Eylemleri başarılı-başarısızlık denkleminde tartışmak esasta ihtiyaç ve gerekli değildir. Salt bir değinide bulunursak, savcıya dönük eylem hedeflerine ulaşma anlamında veya devrimci yönelim açısından olumlu veya başarılı olmakla birlikte, eyleme özellik veren feda/intihar tarzı ise eylemin başarısını anlayış bağlamında tartışmaya muhtaç kılmaktadır. Mesele matematiksel olarak değerlendirilemez ama dikkat çekmeden de geçilemez ki, bir savcı cezalandırılmış ama iki militan devrimci yitirilmiş ve sonrasındaki eylemde de bir kadın devrimci daha şehit düşmüştür. Elbette devrimci eylemin niteliği maddi kayıp ve kazanımlarına indirgenerek değerlendirilemez belki ama eylemin pratik sonuçları kayıpları gündeme getirmiş ve bu kayıplar bilinip hesaplanarak eylem planlanmıştır. Yani eylem planlanırken verilecek kayıplar da eylemin gerçekleştirilmesi-başarılması uğruna bilerek verilmiştir. Bir savcının cezalandırılması ve eylem şahsında gelişen propaganda asla bir devrimcinin feda edilmesine rıza gösterilecek kazanımlar değildir. Evet bizler ölümü göze alarak mücadele ederiz ama ölmek için mücadele etmeyiz. Ölüm kaçınılmaz olduğu için onu kabulleniriz ama asla ölümü tercih etmeyiz. Sadece ilkelerimize ve davamıza ihanet edip zarar vermektense ölmeyi yeğleriz. Bir eylem, bir hainin cezalandırılması vb vs eylemler uğruna bir tek devrimciyi ve yoldaşımızı bilerek feda etmez, intihar eylemini benimsemeyiz.

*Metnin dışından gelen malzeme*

(** Without that order: an asset registered under one address with the metadata
    of another takes the other asset's address away when it is moved, and keeps
    its own old one. *)
Theorem moved_asset_takes_address :
  let s := exec (register_eth_asset (H := demo_ear) Root 20 (demo_meta 10) (Some 2)) demo_assets in
  let s' := exec (update_eth_asset (H := demo_ear) Root 2 None None None (Some 30) None None) s in
  ear_asset_id (H := demo_ear) 10 s = Some 1 /\ ear_asset_id (H := demo_ear) 10 s' = None /\
  fetch_eth_address_by_asset_id (H := demo_ear) 1 s' = Some 10 /\
  ear_asset_id (H := demo_ear) 20 s' = Some 2 /\ ear_asset_id (H := demo_ear) 30 s' = Some 2.
Proof. vm_compute. repeat split. Qed.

Feda eylemi mantığı ölümler üzerine siyaset yapma anlayışıyla aynı zemindedir. İntihar eylemi tercihi temelden hatalıdır, özünde çaresizlikten beslenir. Hele hele ‘’Cephe’’ gibi silahlı eylem yapmada kendisini tek gören tarzda iddialı olan bir hareketin intihar veya feda eylemini tercih etmesi anlamsızdır. Silahlı eylem yapma yeteneğinde kimseye laf söyletmeme havasında olan ‘’Cephe’’ neden farklı tarzda eylem planlamadı da devrimcilerin feda edilmesine dayanan eylemi tercih etti. Amaç salt propaganda ise diğer biçimde de propaganda yapılırdı. Ama savcının cezalandırılması ise başka pozisyonda da cezalandırılabilirdi. Peki o halde neden iki devrimcinin yaşamı pahasına eylem tercihi yapılmıştır? Neden sonraki eylemde iki devrimcinin daha feda edilmesi pahasına misilleme yapmış veya düelloya girişmiştir. Başka tarzda eylem yapma, misillemede bulunma olanakları neden kullanılmadı? Bizce ‘’Cephe’’ bu sorulara yanıt vermelidir! Açık ki, salt etkili propaganda veya sansasyon uğruna bu tarz eylem tercih edilmiş ve elbette ölümler üzerine siyaset yapma pratiği sergilenmiştir. Feda ya da intihar eylemi biçimsel olarak devrimci olup kahramanca bir eylem de olsa, (ki, eylemi gerçekleştiren militanların kahramanlıklarından kuşku duyulamaz), anlayış olarak devrimcilerin benimseyeceği yöntem olmadığı açıktır. Son nefesine kadar düşmanla savaşmayı arzu eden devrimcilerin yaşamlarına son vermesi biçimindeki eylem devrimci arzularına denk düşmez. Daha fazla yaşayarak daha fazla düşmanla savaşmayı yeğleyen devrimcilerin yaşamlarına son vermesi düşünülemez. Genel olarak intihar tercihinin arka planında bir çaresizlikten çıkış ya da kısa yoldan zafer maceracılığı yatar. Toplumsal yaşamda çaresizlik yaşayarak acze düşenler genellikle intihar ederek yaşamlarına son verirler. Siyasi mücadele yaşamında ise bu durum, çaresizlik, acizlik veya kendini ispatlama güdüleriyle birlikte feda veya intihar eylemi denilen ölümler yaratarak bu ölümleri propaganda ederek açmazlarını aşma politikası olarak tezahür eder. DHKP/Cnin somuttaki mantığı budur.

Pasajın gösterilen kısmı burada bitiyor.